規則的に位置付けられている縞模様は、5色の羊毛で構成された単位模様が計画的に並べられたテキスタイル。ベースカラーは現実性を帯びたオックスフォードグレイ。そこに映える無数に伸びた黄褐色のラインは、人類が最も古くから用いている天然顔料の1種であるシェンナ色を想起させます。さらに注意深くみてみるとボルドー色も見え隠れする抜群な均衡は、謙虚で大胆、左岸的な主張でしょう。
ムッシュのDNAを受け継いだ美しき好手。
休むついでに長考しましても、明快に感じ取れる余裕を保ったダンディズムの仕組みは実のところ単純明快で、答え合わせは6つ釦のダブルブレスト、そのうえ、掛け釦はひとつ。この場合、釦を3カ所しっかり留める仕様では畏まってしまう場面も、6釦で1掛けの仕様はアウトサイダー。自由な提案とスタイルこそ叶う懐の深さを、具体的に示すポイントは先ずはここでしょう。セクションによっては不向きな仕立てで御座いますので、お仕事使いにご検討の方は別の1着をご紹介させて下さい。

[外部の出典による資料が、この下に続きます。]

Lemma demo_answer c type opts :
  mac_address c = demo_mac -> xid c = 77 -> Forall plain_opt opts -> (length (encode opts) <= 50)%nat ->
  has_option opts DHCP_MESSAGE_TYPE (Some [type]) ->
  answer c (demo_reply (encode opts ++ [DHCP_END])) 548 type opts.
Proof.
  intros Hm Hx Ho Hl Ht. split; [rewrite Hx; reflexivity|reflexivity|rewrite Hm; reflexivity| |unfold off_options; lia|done].
  unfold demo_reply. split_and!; [|done|].
  - rewrite !length_app, !repeat_length. change (length (le_bytes32 77)) with 4%nat.
    change (length demo_mac) with 6%nat. change (length (be_bytes32 DHCP_MAGIC)) with 4%nat. cbn [length].
    unfold packet_size. lia.
  - exists ([2; 1; 6; 0] ++ le_bytes32 77 ++ repeat 0 8%nat ++ [192; 168; 1; 2] ++ repeat 0 8%nat ++ demo_mac ++
      repeat 0 202%nat ++ be_bytes32 DHCP_MAGIC), (repeat 0 (388 - length (encode opts ++ [DHCP_END]))).
    split; [reflexivity|]. by rewrite <- !app_assoc.
Qed.

Lemma discover_gives_up_witness :
  exists c' outs pkts, (_ ← g_dhcp_client_start demo_env None; silence (repeat demo_env 6%nat)) demo_client =
      Some (tt, c', outs) /\ Forall2 (is_discover (u32 (random demo_env), now demo_env) (mac_address demo_client)) (repeat demo_env 6%nat) pkts /\
    heard outs = zip_with SendRaw pkts [false; true; false; true; false; true] ++ [].
Proof.
  destruct (discover_gives_up demo_env (repeat demo_env 6%nat) demo_client) as (c' & outs & pkts & E & Hp & Ho & _).
  - apply reach_new.
  - by apply demo_configured.
  - reflexivity.
  - reflexivity.
  - reflexivity.
  - by apply demo_env_ok.
  - repeat (constructor; [by apply demo_env_ok|]). constructor.
  - reflexivity.
  - exists c', outs, pkts. split; [exact E|]. split; [exact Hp|exact Ho].
Defined.

Lemma foreign_packets_ignored_witness :
  exists pkt n daddr, for_client demo_selecting pkt /\
    dhcp_recv_l2_packet (Some (demo_frame demo_offer)) (repeat 0 packet_size) = (pkt, inr (daddr, n)).
Proof.
  assert (Hs : match listener_event demo_env false (inl (demo_frame demo_offer)) demo_selecting with
    Some (_, c', _) => state c' = REQUESTING | None => False end) by by vm_compute.
  destruct (listener_event demo_env false (inl (demo_frame demo_offer)) demo_selecting) as [[[r c'] o]|] eqn:E;
    [|by destruct Hs].
  destruct (foreign_packets_ignored demo_env (inl (demo_frame demo_offer)) demo_selecting r c' o)
    as (pkt & n & Hf & daddr & Er).
  - by vm_compute.
  - exact E.
  - intros [= F _]. rewrite F in Hs. vm_compute in Hs. discriminate.
  - exists pkt, n, daddr. split; [exact Hf|exact Er].
Defined.

Lemma offer_without_server_id_witness :
  exists c' w, on_packet demo_env (demo_reply (encode no_id_offer ++ [DHCP_END])) 548 true demo_selecting =
      Some (true, c', w) /\ state c' = INIT_SELECTING /\ sources (tmo c') = ∅.
Proof.
  destruct (offer_without_server_id demo_env demo_selecting (demo_reply (encode no_id_offer ++ [DHCP_END])) 548
    no_id_offer true) as (c' & w & E & _ & Hs & Ht).
  - apply demo_run_reachable. by vm_compute.
  - by vm_compute.
  - apply demo_answer; [by vm_compute..| |cbn; lia|reflexivity].
    constructor; [split_and!; [done..|by apply Nat.leb_le]|constructor].
  - reflexivity.
  - exists c', w. split_and!; [exact E|exact Hs|exact Ht].
Defined.

Lemma reboot_ack_without_server_id_witness :
  exists c' w, on_packet demo_env (demo_reply (encode no_id_ack ++ [DHCP_END])) 548 true demo_rebooting =
      Some (true, c', w) /\ state c' = REBOOTING /\ sources (tmo c') = ∅ /\ listen_mode c' = L_NONE.
Proof.
  destruct (reboot_ack_without_server_id demo_env demo_rebooting (demo_reply (encode no_id_ack ++ [DHCP_END])) 548
    no_id_ack 3600 true) as (c' & w & E & _ & Hs & Ht & Hl).
  - apply demo_run_reachable. by vm_compute.
  - by apply demo_configured; vm_compute.
  - by vm_compute.
  - apply demo_answer; [by vm_compute..| |apply Nat.leb_le; reflexivity|reflexivity].
    repeat (constructor; [split_and!; [done..|by apply Nat.leb_le]|]). constructor.
  - reflexivity.
  - reflexivity.
  - lia.
  - exists c', w. split_and!; [exact E|exact Hs|exact Ht|exact Hl].
Defined.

左岸的な主張をクラシカルに表現したパリジャンの標本のようなダンディズムは、袖を通した段階で気持ちがよい音とともに身体が吸い込まれ、仮にもそこでロマンティシズムの本質を問いたら、一寸の狂いも躊躇いも異状もなく、従順なまでにその回答をレスポンスしてくれましょう。
それは、青年でも、紳士でも、勉強ではなく背伸びを本業とするティーンエイジャーでさえも。
男性でありさえすれば。
80s Yves Saint Laurent double-breasted tailored wool jacket
昨日、福留も申しておりましたが、ダブルブレストというステージでは、自由な解釈/再解釈のみで構成頂きたいものと、我々も再認識のうえ、再提案したいと、今回2017A/Wの中心的なエディットのひとつに挙げさせて頂きました。
たとえシングルのテーラードのうえに重ねようとも、ミリタリーピースにチューニングしようとも、我々はきっと首を縦に振るでしょう。
ましてや、女性とデートの際でも、表参道の中心でファッショナブルに活躍させるでも、Xmasに両手が空きそうな男達による作戦会議でも。
今からでも遅くはないと、先ずはダブルブレストを。